I was raised by a loving family, and wasn’t abused, so it seems as if I’ve inflicted the CPTSD on myself. The trouble is that the beliefs are at the core of my identity, which I had to construct myself because I had no frame of reference with which to understand why I am the way I am, and where I came from. My story began with rejection and commodification.
With no tangible past, it felt as though I had no future and I was convinced that I wouldn’t live to see the year 2000 (it nearly became a self-fulfilling prophesy). I’ve no idea why I fixated on that date but I know two other adoptees who had similar beliefs. My sense of disconnection from the past and future only changed when I had a daughter 14 years ago.
The core beliefs are so deep set that they feel more like foundational knowledge, even though I know they are toxic and unhelpful. Trying to change them is like trying to stop a tank in its tracks by throwing rocks at it. The irony is that I created the tank to survive and it very nearly killed me. I don’t know how to stop it.
I accept that my negativity is my responsibility, but it is hard to see how to change it.

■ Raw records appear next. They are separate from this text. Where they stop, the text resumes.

(* ===== verification/RunErrors.v ===== *)
(** The goroutines of a run ([pkg/runtime/executor.go]): one for each subtask,
    which sends the error it returns to a buffered channel and then cancels the
    others. What the subtasks compute is in the files of the subtasks; here each
    returns when it will, with an error of its own or with the context's. *)
From stdpp Require Import relations.
From S2P Require Import Prelude Gate Graph Executor.

(** * The goroutines *)

(** What is sent for a subtask that fails: a cause, or the error of a context
    that has been cancelled. *)
Inductive failure (E : Type) :=
| Own (e : E)
| ContextError.
Arguments Own {E}.
Arguments ContextError {E}.

Inductive goroutine (E : Type) :=
| Running
| Reporting (e : failure E)
| Cancelling (e : failure E)
| Returned (r : option (failure E)).
Arguments Running {E}.
Arguments Reporting {E}.
Arguments Cancelling {E}.
Arguments Returned {E}.

Record run_state (E : Type) := MkRunState {
  goroutines : list (goroutine E);
  errs : list (failure E);
  cancelled : bool;
}.
Arguments MkRunState {E}.
Arguments goroutines {E}.
Arguments errs {E}.
Arguments cancelled {E}.

Section Launch.
Context {Src Op Snk : Type}.
Implicit Types order : list (Vertex Src Op Snk).

(** [subtasks], the capacity of the channel, and the goroutines started. *)
Definition subtasks order : Z := foldl (fun n v => n + Parallelism v) 0 order.

Definition launched order : list subtaskID :=
  order ≫= fun v => NewSubtaskID (ID v) <$> range_int (Parallelism v).

Definition start {E} order : run_state E := MkRunState (replicate (length (launched order)) Running) [] false.

Lemma launched_subtasks order : Forall (fun v => 0 <= Parallelism v) order -> Z.of_nat (length (launched order)) = subtasks order.
Proof.
  unfold subtasks. assert (forall n, Forall (fun v => 0 <= Parallelism v) order ->
    n + Z.of_nat (length (launched order)) = foldl (fun n v => n + Parallelism v) n order) as H; [|intros Hp; by apply (H 0)].
  induction order as [|v order IH]; intros n Hp; [cbn; lia|]. apply Forall_cons in Hp as [Hv Hp]. cbn [foldl]. rewrite <- IH by done.
  unfold launched. rewrite bind_cons, length_app, length_fmap. unfold range_int. rewrite length_seqZ. lia.
Qed.
End Launch.

Section Steps.
Context {E : Type} (capacity : Z) (parent : Prop).

Definition set_goroutine (i : nat) (g : goroutine E) (s : run_state E) : run_state E :=
  MkRunState (<[i := g]> (goroutines s)) (errs s) (cancelled s).

(** One step of one goroutine: the subtask returns; a send that the buffer has
    room for; the cancellation. [parent] says whether the caller may cancel. *)
Inductive goroutine_step : run_state E -> run_state E -> Prop :=
| step_return i s :
    goroutines s !! i = Some Running -> goroutine_step s (set_goroutine i (Returned None) s)
| step_fail i e s :
    goroutines s !! i = Some Running -> (e = ContextError -> cancelled s = true) -> goroutine_step s (set_goroutine i (Reporting e) s)
| step_report i e s :
    goroutines s !! i = Some (Reporting e) -> Z.of_nat (length (errs s)) < capacity ->
    goroutine_step s (MkRunState (<[i := Cancelling e]> (goroutines s)) (errs s ++ [e]) (cancelled s))
| step_cancel i e s :
    goroutines s !! i = Some (Cancelling e) ->
    goroutine_step s (MkRunState (<[i := Returned (Some e)]> (goroutines s)) (errs s) true)
| step_parent s :
    parent -> goroutine_step s (MkRunState (goroutines s) (errs s) true).

(** [wg.Wait] has returned. *)
Definition all_returned (s : run_state E) : Prop := Forall (fun g => exists r, g = Returned r) (goroutines s).

(** What a goroutine has sent. *)
Definition sent (g : goroutine E) : option (failure E) :=
  match g with Cancelling e | Returned (Some e) => Some e | _ => None end.

Lemma omap_insert (l : list (goroutine E)) i x y :
  l !! i = Some x ->
  omap sent (<[i := y]> l) ≡ₚ option_list (sent y) ++ omap sent (delete i l) /\
  omap sent l ≡ₚ option_list (sent x) ++ omap sent (delete i l).
Proof.
  revert i. induction l as [|z l IH]; intros [|i] Hi; try done.
  - injection Hi as ->. cbn. split; [by destruct (sent y)|by destruct (sent x)].
  - destruct (IH i Hi) as [H1 H2]. cbn. destruct (sent z); cbn; [|done]. rewrite H1, H2.
    split; apply Permutation_middle.
Qed.

Record run_inv (n : nat) (s : run_state E) : Prop := {
  in_length : length (goroutines s) = n;
  in_sent : errs s ≡ₚ omap sent (goroutines s);
  in_cancelled : cancelled s = true -> errs s <> [] \/ parent;
  in_reporting i : ~ parent -> errs s = [] -> goroutines s !! i <> Some (Reporting ContextError);
  in_first rest : ~ parent -> errs s <> ContextError :: rest;
}.

Lemma run_inv_set n s i x y :
  goroutines s !! i = Some x -> sent x = sent y -> (y = Reporting ContextError -> cancelled s = true) ->
  run_inv n s -> run_inv n (set_goroutine i y s).
Proof.
  intros Hx Hs Hy [Hl Hp Hc Hr Hf]. split; cbn; [by rewrite length_insert| |done| |done].
  - destruct (omap_insert _ i x y Hx) as [-> H2]. by rewrite <- Hs, Hp, H2.
  - intros j Hn He Hj. destruct (decide (i = j)) as [<-|Hne].
    + rewrite list_lookup_insert_eq in Hj by (by eapply lookup_lt_Some). injection Hj as Hj.
      by destruct (Hc (Hy Hj)).
    + rewrite list_lookup_insert_ne in Hj by done. by eapply Hr.
Qed.

Lemma run_inv_step n s s' : goroutine_step s s' -> run_inv n s -> run_inv n s'.
Proof.
  intros Hstep Hinv. destruct Hstep as [i s Hi|i e s Hi He|i e s Hi Hcap|i e s Hi|s Hpar].
  - by eapply run_inv_set.
  - eapply run_inv_set; [done|done| |done]. intros [= ->]. by apply He.
  - destruct Hinv as [Hl Hp Hc Hr Hf]. split; cbn; [by rewrite length_insert| |intros _; left; by destruct (errs s)| |].
    + destruct (omap_insert _ i _ (Cancelling e) Hi) as [-> H2]. rewrite Hp, H2. cbn. symmetry. apply Permutation_cons_append.
    + by destruct (errs s).
    + intros rest Hn. destruct (errs s) as [|x l] eqn:Ex; cbn.
      * intros [= -> _]. by apply (Hr i Hn).
      * intros [= -> _]. by apply (Hf l Hn).
  - pose proof (run_inv_set n s i _ (Returned (Some e)) Hi eq_refl ltac:(done) Hinv) as [Hl Hp Hc Hr Hf].
    split; cbn in *; [done|done| |done|done]. intros _. left. intros E0. rewrite E0 in Hp.
    apply Permutation_nil_l in Hp. destruct (omap_insert _ i _ (Returned (Some e)) Hi) as [H1 _]. rewrite <- Hp in H1.
    by apply Permutation_nil_l in H1.
  - destruct Hinv as [Hl Hp Hc Hr Hf]. split; cbn; [done|done|by right|done|done].
Qed.

(** A goroutine about to send has not sent yet, so there is room. *)
Lemma run_inv_room n s i e :
  run_inv n s -> goroutines s !! i = Some (Reporting e) -> (length (errs s) < n)%nat.
Proof.
  intros [Hl Hp _ _ _] Hi. rewrite Hp, (proj2 (omap_insert _ i _ Running Hi)). cbn.
  assert (length (omap sent (delete i (goroutines s))) <= length (delete i (goroutines s)))%nat as Hle.
  { generalize (delete i (goroutines s)). intros l. induction l as [|x l IH]; [done|]. cbn. destruct (sent x); cbn; lia. }
  assert (i < length (goroutines s))%nat by (by eapply lookup_lt_Some). rewrite length_delete in Hle by done. lia.
Qed.
End Steps.

(** C30. A run reports a cause. However the goroutines of a job are scheduled, one
    that has failed always finds room in the channel, so none that has a step
    left is blocked on reporting; when all have returned the channel holds what
    they returned; and unless the caller cancelled, the first error in it, which
    the run reports without committing anything, is one a subtask failed with of
    its own, never the context's error, and there is none when no subtask failed. *)
Theorem run_reports_cause {Src Op Snk E : Type} (order : list (Vertex Src Op Snk)) (parent : Prop) (s : run_state E) :
  Forall (fun v => 0 <= Parallelism v) order -> rtc (goroutine_step (subtasks order) parent) (start order) s ->
  (forall i e, goroutines s !! i = Some (Reporting e) -> exists s', goroutine_step (subtasks order) parent s s' /\ goroutines s' !! i = Some (Cancelling e)) /\
  (all_returned s -> errs s ≡ₚ omap sent (goroutines s)) /\
  (~ parent -> all_returned s ->
    match errs s with
    | [] => Forall (fun g => g = Returned None) (goroutines s)
    | e :: _ => exists c, e = Own c /\ Returned (Some e) ∈ goroutines s /\
        forall W TE (opened : list (option (M TE W unit))) w, finish_run (errs s) opened w = (Err (inl e), w)
    end).
Proof.
  intros Hp Hrun. assert (run_inv parent (length (launched order)) s) as Hinv.
  { assert (forall a b : run_state E, rtc (goroutine_step (subtasks order) parent) a b -> run_inv parent (length (launched order)) a ->
      run_inv parent (length (launched order)) b) as Hr.
    { induction 1 as [|a b c Hab _ IH]; [done|]. intros Ha. by eapply IH, run_inv_step. }
    apply (Hr _ _ Hrun). split; cbn; [by rewrite length_replicate| |done| |done].
    - rewrite omap_none; [done|]. apply Forall_forall. by intros g [-> _]%elem_of_replicate.
    - intros i _ _ [E0 _]%lookup_replicate. done. }
  split; [|split; [intros _; apply Hinv|]].
  - intros i e Hi. pose proof (run_inv_room parent _ s i e Hinv Hi) as Hroom. eexists. split.
    + eapply step_report; [exact Hi|]. rewrite <- launched_subtasks by done. lia.
    + cbn. apply list_lookup_insert_eq. by eapply lookup_lt_Some.
  - intros Hn Hret. pose proof (in_sent _ _ _ Hinv) as Hs. pose proof (fun rest => in_first _ _ _ Hinv rest Hn) as Hf.
    unfold all_returned in Hret. rewrite Forall_forall in Hret. destruct (errs s) as [|e l].
    + apply Forall_forall. intros g Hg. destruct (Hret g Hg) as [[e|] ->]; [|done]. exfalso.
      assert (e ∈ omap sent (goroutines s)) as Hin by (apply list_elem_of_omap; by exists (Returned (Some e))).
      rewrite <- Hs in Hin. by apply elem_of_nil in Hin.
    + destruct e as [c|]; [|by destruct (Hf l)]. exists c. split; [done|].
      assert (Own c ∈ omap sent (goroutines s)) as Hin by (rewrite <- Hs; apply elem_of_cons; auto).
      apply list_elem_of_omap in Hin as (g & Hg & Eg).
      destruct (Hret g Hg) as [[e|] ->]; [|done]. injection Eg as ->. by split.
Qed.

(** Two subtasks: one fails, and the other with the context it cancels. *)
Definition sample_order : list (Vertex unit unit unit) :=
  [MkVertex (str "source") VertexSource 1 (Some tt) None None 1 0 1; MkVertex (str "sink") VertexSink 1 None None (Some tt) 0 0 0].
Definition sample_end : run_state Z :=
  MkRunState [Returned (Some (Own 7)); Returned (Some ContextError)] [Own 7; ContextError] true.

Lemma sample_runs : rtc (goroutine_step (E := Z) (subtasks sample_order) False) (start sample_order) sample_end.
Proof.
  eapply rtc_l; [by apply (step_fail _ _ 0 (Own 7))|]. cbn.
  eapply rtc_l; [by apply (step_report _ _ 0 (Own 7))|]. cbn.
  eapply rtc_l; [by apply (step_cancel _ _ 0 (Own 7))|]. cbn.
  eapply rtc_l; [by apply (step_fail _ _ 1 ContextError)|]. cbn.
  eapply rtc_l; [by apply (step_report _ _ 1 ContextError)|]. cbn.
  eapply rtc_l; [by apply (step_cancel _ _ 1 ContextError)|]. apply rtc_refl.
Qed.

Lemma run_reports_cause_witness :
  (forall i e, goroutines sample_end !! i = Some (Reporting e) ->
    exists s', goroutine_step (subtasks sample_order) False sample_end s' /\ goroutines s' !! i = Some (Cancelling e)) /\
  (all_returned sample_end -> errs sample_end ≡ₚ omap sent (goroutines sample_end)) /\
  (~ False -> all_returned sample_end -> exists c, Own 7 = Own c /\ Returned (Some (Own 7)) ∈ goroutines sample_end /\
    forall W TE (opened : list (option (M TE W unit))) w, finish_run (errs sample_end) opened w = (Err (inl (Own 7)), w)).
Proof.
  apply (run_reports_cause sample_order False sample_end).
  - repeat constructor; cbn; lia.
  - exact sample_runs.
Defined.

Shirley, you have finally created an article on what I suffered with for over 27 years of my life! This is the first article I have ever read that addresses What the C in C-PTSD really meant! And why I was not able to overcome it for so long! CPT targeted the core beliefs and trauma. It changed and helped me understand what hurt me for years, and how to stop the repeated trauma. I would love to see you do an article on the use of Cognitive Processing Therapy used for those diagnosed with C-PTSD. I had years of treatments, programs and every type of therapy. I am finally living in the light, and I fight like hell to keep myself from the pain! But it took my 27 years to find a therapist who was qualified to provide CPT therapy and everything just clicked. It saved my life, please research this method of treatment that could change lives.
An excellent article. I would be interested in knowing more about Dee~s story. I lived in survival mode for 3 years trying to handle the politics targeted at me after the friend of the principle of the school where I worked assaulted me . INSTEAD OF RECEEIVING A DUE APPOLOGY I realised the friend was handpicked and would be protected at all costs. Out of the blue come a whole package of puppets , so scary now mobbing ME. This so that the incident isnt exposed. From screws in my car to other sabotage all unthinkable and not of that one is used to or expects . I went into I guess a detach mode of some sort. One comment was `looks like she is on another planet` , what kind of evil. Finally was basically forced to leave 3 years later when I knew this would kill me. Went to a new school and what wonderful people but funny , once the survival mode dropped it left a no confidence and one day sitting in the staff room , I literally felt the chair was above me ie that I had sunk right through , that no one could see me. Anyway just couldnt cope. Left and its been 14 years now basically of isolation, going through continued internal flashbacks, +++++. Did visit govt hosp once when suicide scared me. got zombee blockers which did nothing but block the thoughts for a bit which was beneficial. Things are slow to heal but hold on to that hope. Definately over time more hope and positivity. I never was `diagnosed` but have experienced all the dreadful horrors and am sure I have cptsd.Good luck to all the fellow sufferers.
It is incredibly triggering to people with cPTSD to say things like “you are responsible for your negativity today, no one else.”
No one would ever say that to an adult who had trouble walking due to physical abuse. They’d say something like you have the power now, as an adult, to work on physical therapy to heal your wounds. and the attitude would never be that since they have access to physical therapy it’s their fault if they still struggle to walk.
Take care that your words don’t blame victims.